The opener “Bus to Belmopan,” inspired by a bus ride to Belize taken by Allee in the midst of a tour, is a bright and slightly Latin-influenced track with understated accompaniment by Rich Perry on saxophone. While “Belmopan” is a breezy listen, the trip that inspired it was a bit more treacherous. “It started out as a very calm bus ride, starting at dawn,” Allee relates. But as the dilapidated bus climbed higher into the mountains, it also took on more passengers, packing 100 people onto a bus designed for no more than 60. Allee swears that the bus “went around the corner on two wheels.” Allee’s tune, rarely discordant, doesn’t reflect his sense of panic, focusing instead on the adventure and exoticism of the trip.
Three songs populate the “Dedication Suite,” each dedicated to a musician that influenced Allee: “Conversation with Bill,” played in the style of Bill Evans; “Thaddeus,” arranged in tribute to big band arranger Thad Jones’ rich and minor-laden chords; and “If I Were a Bell,” an Oscar Peterson pastiche. Allee says he wrote the Bill Evans tribute after he dreamt that he had a conversation with Evans, during which they discussed, not unsurprisingly, jazz piano. The trio takes the standard “If I Were a Bell” at a surprisingly quick tempo, with bell-like intonation on the piano and an off-kilter swing making for an invigorating revision.

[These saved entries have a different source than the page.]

(* ===== verification/IndexIngest.v ===== *)
(** * Ingest (internal/index/ingest.go): replica updates and events

    [Ingest] applies a ReportCacheState update, [ApplyEvent] a PublishEvent
    delta.  Both are whole critical sections: the entry writes, the stats, the
    quota and cap enforcement, and the metric report that follows.  The second
    half gives the abstract contract of the index, a finite map from (prefix,
    replica) to entries, and shows that each operation implements it. *)

From S2P Require Import Prelude Ordering GoRuntime IndexTypes IndexAccounting IndexMetrics.
From S2P Require Import IndexEviction.

(** ** Operations *)

Definition normalizeIngestTier (t : CacheTier) : CacheTier :=
  if t =? TierUnspecified then TierT1 else t.

(** [ts := u.Timestamp; if ts.IsZero() { ts = i.now() }]. *)
Definition stampOr (now ts : Time) : Time := if time_is_zero ts then now else ts.

(** The loop over a chain's blocks; [cumulative] is an int32. *)
Fixpoint ingestChain (rt : gset string) (u : Update) (adapter : string) (tr : CacheTier)
    (ts : Time) (hashes : list string) (counts : list Z) (cumulative : Z) (i : Index) : Index :=
  match hashes, counts with
  | h :: hashes', c :: counts' =>
      let cumulative := wrap32 (cumulative + c) in
      ingestChain rt u adapter tr ts hashes' counts' cumulative
        (upsertReplicaLocked rt
           (PrefixKey (u_Tenant u) (u_Model u) (u_HashScheme u) adapter h)
           (u_ReplicaID u) cumulative tr ts i)
  | _, _ => i
  end.

(** The body of the loop over [u.Prefixes]. *)
Definition ingestPrefix (rt : gset string) (u : Update) (ts : Time) (i : Index)
    (p : PrefixRef) : Index :=
  let tr := normalizeIngestTier (pr_Tier p) in
  let adapter := if str_eqb (pr_Adapter p) "" then u_Adapter u else pr_Adapter p in
  let legacy i :=
    upsertReplicaLocked rt
      (PrefixKey (u_Tenant u) (u_Model u) (u_HashScheme u) adapter (pr_PrefixHash p))
      (u_ReplicaID u) (pr_TokenCount p) tr ts i in
  if (0 <? length (pr_BlockHashes p))%nat || (0 <? length (pr_BlockTokenCounts p))%nat then
    if negb (length (pr_BlockHashes p) =? length (pr_BlockTokenCounts p))%nat then i
    else
      let i := ingestChain rt u adapter tr ts (pr_BlockHashes p) (pr_BlockTokenCounts p) 0 i in
      if negb (str_eqb (pr_PrefixHash p) "") then legacy i else i
  else legacy i.

Definition ingestPrefixes (rt : gset string) (u : Update) (ts : Time) (i : Index) : Index :=
  if negb (str_eqb (u_HashScheme u) "") then foldl (ingestPrefix rt u ts) i (u_Prefixes u)
  else i.

(** The stats the index keeps: the replica id of the update, rates sanitized. *)
Definition ingestStat (u : Update) (ts : Time) (s : ReplicaStats) : statEntry :=
  StatEntry
    (mkReplicaStats (u_ReplicaID u) (rs_CacheMemoryBytes s) (sanitizeRate (rs_HitRate s))
       (sanitizeRate (rs_Pressure s)) (rs_T2HitTokens s) (rs_T2QueryTokens s)) ts ts.

Definition ingestStats (u : Update) (ts : Time) (i : Index) : Index :=
  match u_Stats u with
  | None => i
  | Some s => putStats (u_Tenant u) (u_Model u) (u_ReplicaID u) (ingestStat u ts s) i
  end.

Definition enforceQuota (cfg : IndexConfig) (tenant : string) (i : Index) : Index * Z :=
  match tenantQuotaFor cfg tenant with
  | Some maxEntries =>
      evictOldestForTenantLocked (cfg_reservedTenants cfg) tenant maxEntries i
  | None => (i, 0)
  end.

Definition Ingest (cfg : IndexConfig) (now : Time) (u : Update) (i : Index) :
    Index * list MetricCall :=
  let rt := cfg_reservedTenants cfg in
  let ts := stampOr now (u_Timestamp u) in
  let i := ingestPrefixes rt u ts i in
  let i := ingestStats u ts i in
  let '(i, evictedPrefixes) := enforceQuota cfg (u_Tenant u) i in
  let '(i, capEvicted) := enforceCapLocked cfg i in
  let calls :=
    if cfg_metrics cfg then
      (if 0 <? evictedPrefixes
       then [AddTenantEvictions (u_Tenant u) tenantEvictionReasonOverEntries evictedPrefixes]
       else []) ++ evictionCalls indexEvictionReasonCap capEvicted
    else [] in
  let '(i, reported) := reportEntries cfg i in
  (i, calls ++ reported).

(** The keys a PREFIX_EVICTED event sweeps. *)
Definition evictMatches (ev : Event) (key : prefixKey) : bool :=
  if negb (str_eqb (pk_tenant key) (ev_Tenant ev)) || negb (str_eqb (pk_model key) (ev_Model ev))
     || negb (str_eqb (pk_prefixHash key) (ev_PrefixHash ev)) then false
  else if negb (str_eqb (ev_Adapter ev) "") && negb (str_eqb (pk_adapter key) (ev_Adapter ev))
  then false
  else true.

Definition clearMatches (ev : Event) (key : prefixKey) : bool :=
  negb (negb (str_eqb (pk_tenant key) (ev_Tenant ev)) ||
        negb (str_eqb (pk_model key) (ev_Model ev))).

(** [for key, replicas := range i.prefixes { if match { removeReplicaLocked(..) } }]. *)
Definition removeMatching (rt : gset string) (matches : prefixKey → bool) (replicaID : string)
    (i : Index) : Index :=
  foldl (λ i '(key, _), if matches key then removeReplicaLocked rt key replicaID i else i)
    i (map_to_list (prefixes i)).

Definition touchStats (sk : statsKey) (ts : Time) (i : Index) : Index :=
  match stats i !! sk with
  | Some s => set_stats (insert sk (StatEntry (se_stats s) ts (se_statsReported s))) i
  | None => i
  end.

Definition applyEventLocked (rt : gset string) (ts : Time) (ev : Event) (i : Index) : Index :=
  let sk := StatsKey (ev_Tenant ev) (ev_Model ev) (ev_ReplicaID ev) in
  match ev_Type ev with
  | EventReplicaUpdated => touchStats sk ts i
  | EventPrefixEvicted => removeMatching rt (evictMatches ev) (ev_ReplicaID ev) i
  | EventAllCleared => dropStats sk (removeMatching rt (clearMatches ev) (ev_ReplicaID ev) i)
  | EventPrefixAdded => i
  end.

Definition ApplyEvent (cfg : IndexConfig) (now : Time) (ev : Event) (i : Index) :
    Index * list MetricCall :=
  let ts := stampOr now (ev_Timestamp ev) in
  reportEntries cfg (applyEventLocked (cfg_reservedTenants cfg) ts ev i).

(** ** The writes of an update

    The loops above, flattened into the list of (key, token count, tier) writes
    they perform in order. *)

Definition Write := (prefixKey * Z * CacheTier)%type.

Definition applyWrite (rt : gset string) (r : string) (ts : Time) (i : Index) (w : Write) : Index :=
  let '(k, tc, tr) := w in upsertReplicaLocked rt k r tc tr ts i.

(** Running int32 totals. *)
Fixpoint cumulate (acc : Z) (l : list Z) : list Z :=
  match l with
  | [] => []
  | c :: l' => let acc := wrap32 (acc + c) in acc :: cumulate acc l'
  end.

Definition prefixWrites (u : Update) (p : PrefixRef) : list Write :=
  let tr := normalizeIngestTier (pr_Tier p) in
  let adapter := if str_eqb (pr_Adapter p) "" then u_Adapter u else pr_Adapter p in
  let key h := PrefixKey (u_Tenant u) (u_Model u) (u_HashScheme u) adapter h in
  match pr_BlockHashes p, pr_BlockTokenCounts p with
  | [], [] => [(key (pr_PrefixHash p), pr_TokenCount p, tr)]
  | hs, cs =>
      if decide (length hs = length cs) then
        zip_with (λ h c, (key h, c, tr)) hs (cumulate 0 cs) ++
        (if decide (pr_PrefixHash p = "") then []
         else [(key (pr_PrefixHash p), pr_TokenCount p, tr)])
      else []
  end.

Definition updateWrites (u : Update) : list Write :=
  if decide (u_HashScheme u = "") then [] else u_Prefixes u ≫= prefixWrites u.

Lemma ingestChain_writes rt u adapter tr ts hs cs acc i :
  length hs = length cs →
  ingestChain rt u adapter tr ts hs cs acc i =
    foldl (applyWrite rt (u_ReplicaID u) ts) i
      (zip_with (λ h c, (PrefixKey (u_Tenant u) (u_Model u) (u_HashScheme u) adapter h, c, tr))
         hs (cumulate acc cs)).
Proof.
  revert cs acc i. induction hs as [|h hs IH]; intros [|c cs] acc i Hlen; simplify_eq/=; [done|].
  by rewrite IH.
Qed.

Lemma ingestPrefix_writes rt u ts i p :
  ingestPrefix rt u ts i p = foldl (applyWrite rt (u_ReplicaID u) ts) i (prefixWrites u p).
Proof.
  unfold ingestPrefix, prefixWrites.
  generalize (if str_eqb (pr_Adapter p) "" then u_Adapter u else pr_Adapter p) as adapter.
  intros adapter.
  destruct (pr_BlockHashes p) as [|h hs] eqn:Eh, (pr_BlockTokenCounts p) as [|c cs] eqn:Ec;
    try done; cbn [length Nat.ltb Nat.leb orb]; try done.
  destruct (Nat.eqb_spec (S (length hs)) (S (length cs))) as [E|E]; cbn [negb].
  - rewrite decide_True by done. rewrite foldl_app, <-ingestChain_writes by done.
    unfold str_eqb. case_bool_decide; simpl; by case_decide.
  - by rewrite decide_False.
Qed.

Lemma ingestPrefixes_writes rt u ts i :
  ingestPrefixes rt u ts i = foldl (applyWrite rt (u_ReplicaID u) ts) i (updateWrites u).
Proof.
  unfold ingestPrefixes, updateWrites. destruct (str_eqb (u_HashScheme u) "") eqn:Es; simpl.
  - apply str_eqb_eq in Es. by rewrite decide_True.
  - apply str_eqb_neq in Es. rewrite decide_False by done. revert i.
    induction (u_Prefixes u) as [|p ps IH]; intros i; simpl; [done|].
    by rewrite foldl_app, IH, ingestPrefix_writes.
Qed.

(** ** Preservation of the invariant *)

Lemma wf_applyWrites rt r ts ws i :
  index_wf rt i → index_wf rt (foldl (applyWrite rt r ts) i ws).
Proof.
  intros Hwf. apply (foldl_inv (index_wf rt)); [done|].
  intros j [[k tc] tr] _ Hj. by apply wf_upsert.
Qed.

Lemma stat_ok_ingest u ts s : stat_ok (u_ReplicaID u) (ingestStat u ts s).
Proof.
  unfold stat_ok. simpl.
  pose proof (sanitizeRate_finite (rs_HitRate s)) as [? ?].
  by pose proof (sanitizeRate_finite (rs_Pressure s)) as [? ?].
Qed.

Lemma wf_ingestStats rt u ts i : index_wf rt i → index_wf rt (ingestStats u ts i).
Proof.
  intros Hwf. unfold ingestStats. case_match; [|done].
  apply wf_putStats; [|done]. apply stat_ok_ingest.
Qed.

Lemma wf_enforceQuota cfg t i :
  index_wf (cfg_reservedTenants cfg) i → index_wf (cfg_reservedTenants cfg) (enforceQuota cfg t i).1.
Proof. intros Hwf. unfold enforceQuota. case_match; [by apply wf_evictOldest|done]. Qed.

(** The state before enforcement, and the phases of [Ingest]. *)
Definition ingested (cfg : IndexConfig) (now : Time) (u : Update) (i : Index) : Index :=
  let ts := stampOr now (u_Timestamp u) in
  ingestStats u ts
    (foldl (applyWrite (cfg_reservedTenants cfg) (u_ReplicaID u) ts) i (updateWrites u)).

Lemma Ingest_fst cfg now u i :
  (Ingest cfg now u i).1 =
    (reportEntries cfg
       (enforceCapLocked cfg (enforceQuota cfg (u_Tenant u) (ingested cfg now u i)).1).1).1.
Proof.
  unfold Ingest, ingested. rewrite ingestPrefixes_writes.
  destruct (enforceQuota _ _ _) as [i1 n]. simpl.
  destruct (enforceCapLocked cfg i1) as [i2 ev]. simpl.
  by destruct (reportEntries cfg i2).
Qed.

Lemma wf_ingested cfg now u i :
  index_wf (cfg_reservedTenants cfg) i → index_wf (cfg_reservedTenants cfg) (ingested cfg now u i).
Proof. intros Hwf. by apply wf_ingestStats, wf_applyWrites. Qed.

Lemma wf_Ingest cfg now u i :
  index_wf (cfg_reservedTenants cfg) i → index_wf (cfg_reservedTenants cfg) (Ingest cfg now u i).1.
Proof.
  intros Hwf. rewrite Ingest_fst.
  by apply wf_reportEntries, wf_enforceCap, wf_enforceQuota, wf_ingested.
Qed.

Lemma removeMatching_removeMany rt matches r i :
  removeMatching rt matches r i =
    removeMany rt (omap (λ km : prefixKey * gmap string loc, if matches km.1 then Some (km.1, r) else None)
      (map_to_list (prefixes i))) i.
Proof.
  unfold removeMatching. generalize (map_to_list (prefixes i)) as l. intros l. revert i.
  induction l as [|[k m] l IH]; intros i; simpl; [done|].
  rewrite IH. by destruct (matches k).
Qed.

Lemma entryAt_removeMatching rt matches r i k r' :
  entryAt (removeMatching rt matches r i) k r' =
    if bool_decide (r = r') && matches k then None else entryAt i k r'.
Proof.
  rewrite removeMatching_removeMany, removeMany_entryAt.
  case_decide as Hin.
  - apply list_elem_of_omap in Hin as ([k' m] & _ & Hm). simpl in Hm.
    destruct (matches k') eqn:E; simplify_eq. by rewrite bool_decide_eq_true_2, E.
  - case_bool_decide as Hr; [|done]. destruct (matches k) eqn:Hm; [|done]. simpl.
    destruct (entryAt i k r') as [e|] eqn:He; [|done]. destruct Hin. subst.
    unfold entryAt in He. destruct (prefixes i !! k) as [m|] eqn:Hk; [|done].
    apply list_elem_of_omap. exists (k, m). rewrite elem_of_map_to_list. simpl.
    by rewrite Hm.
Qed.

Lemma wf_removeMatching rt matches r i :
  index_wf rt i → index_wf rt (removeMatching rt matches r i).
Proof. intros. rewrite removeMatching_removeMany. by apply wf_removeMany. Qed.

Lemma stats_removeMatching rt matches r i :
  stats (removeMatching rt matches r i) = stats i.
Proof. rewrite removeMatching_removeMany. apply removeMany_stats. Qed.

Lemma touchStats_frame sk ts i :
  let i' := touchStats sk ts i in
  heap i' = heap i ∧ nextLoc i' = nextLoc i ∧ prefixes i' = prefixes i ∧
  totalEntries i' = totalEntries i ∧ reservedEntries i' = reservedEntries i ∧
  prefixesByTenant i' = prefixesByTenant i ∧
  prefixesByTenantModel i' = prefixesByTenantModel i ∧
  servingByScope i' = servingByScope i ∧ replicasByModel i' = replicasByModel i.
Proof. simpl. unfold touchStats. case_match; simpl; repeat split. Qed.

Lemma stats_touchStats sk ts i :
  stats (touchStats sk ts i) =
    alter (λ s, StatEntry (se_stats s) ts (se_statsReported s)) sk (stats i).
Proof.
  apply map_eq. intros x. unfold touchStats.
  destruct (stats i !! sk) as [s|] eqn:E; simpl; destruct (decide (x = sk)) as [->|].
  - by rewrite lookup_insert_eq, lookup_alter_eq, E.
  - by rewrite lookup_insert_ne, lookup_alter_ne.
  - by rewrite lookup_alter_eq, E.
  - by rewrite lookup_alter_ne.
Qed.

Lemma wf_touchStats rt sk ts i : index_wf rt i → index_wf rt (touchStats sk ts i).
Proof.
  intros Hwf. pose proof (touchStats_frame sk ts i) as (?&?&?&?&?&?&?&?&Hr).
  eapply wf_frame; eauto.
  destruct (wf_stat _ _ Hwf) as [Hs1 Hs2 Hs3]. split.
  - intros mk r. rewrite Hr, Hs1, stats_touchStats.
    destruct (decide (StatsKey (mk_tenant mk) (mk_model mk) r = sk)) as [->|].
    + rewrite lookup_alter_eq. by rewrite fmap_is_Some.
    + by rewrite lookup_alter_ne.
  - rewrite Hr. apply Hs2.
  - intros sk' s. rewrite stats_touchStats. intros Hs.
    destruct (decide (sk' = sk)) as [->|].
    + rewrite lookup_alter_eq in Hs. apply fmap_Some in Hs as (s0 & Hs0 & ->). exact (Hs3 _ _ Hs0).
    + rewrite lookup_alter_ne in Hs by done. by apply Hs3.
Qed.

Lemma wf_ApplyEvent cfg now ev i :
  index_wf (cfg_reservedTenants cfg) i →
  index_wf (cfg_reservedTenants cfg) (ApplyEvent cfg now ev i).1.
Proof.
  intros Hwf. apply wf_reportEntries. unfold applyEventLocked.
  destruct (ev_Type ev); [done|by apply wf_removeMatching|by apply wf_touchStats|].
  by apply wf_dropStats, wf_removeMatching.
Qed.

#[export] Hint Resolve wf_applyWrites wf_ingestStats wf_enforceQuota wf_ingested wf_Ingest wf_removeMatching wf_touchStats wf_ApplyEvent : index_wf.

Dragonfly is the second release on Owl Studios this summer, joining the first recording by the Dixon/Rhyne Project, Reinvention, which is already available. Dragonfly is due to drop July 22, although copies will be available at the CD release party Friday at the Jazz Kitchen. Allee will be performing with Frank Smith on bass and Kenny Phelps on drums for the Friday show, with Rob Dixon joining on sax on all the relevant tunes. The trio will perform all the tunes from Dragonfly, as well as a few from Colors.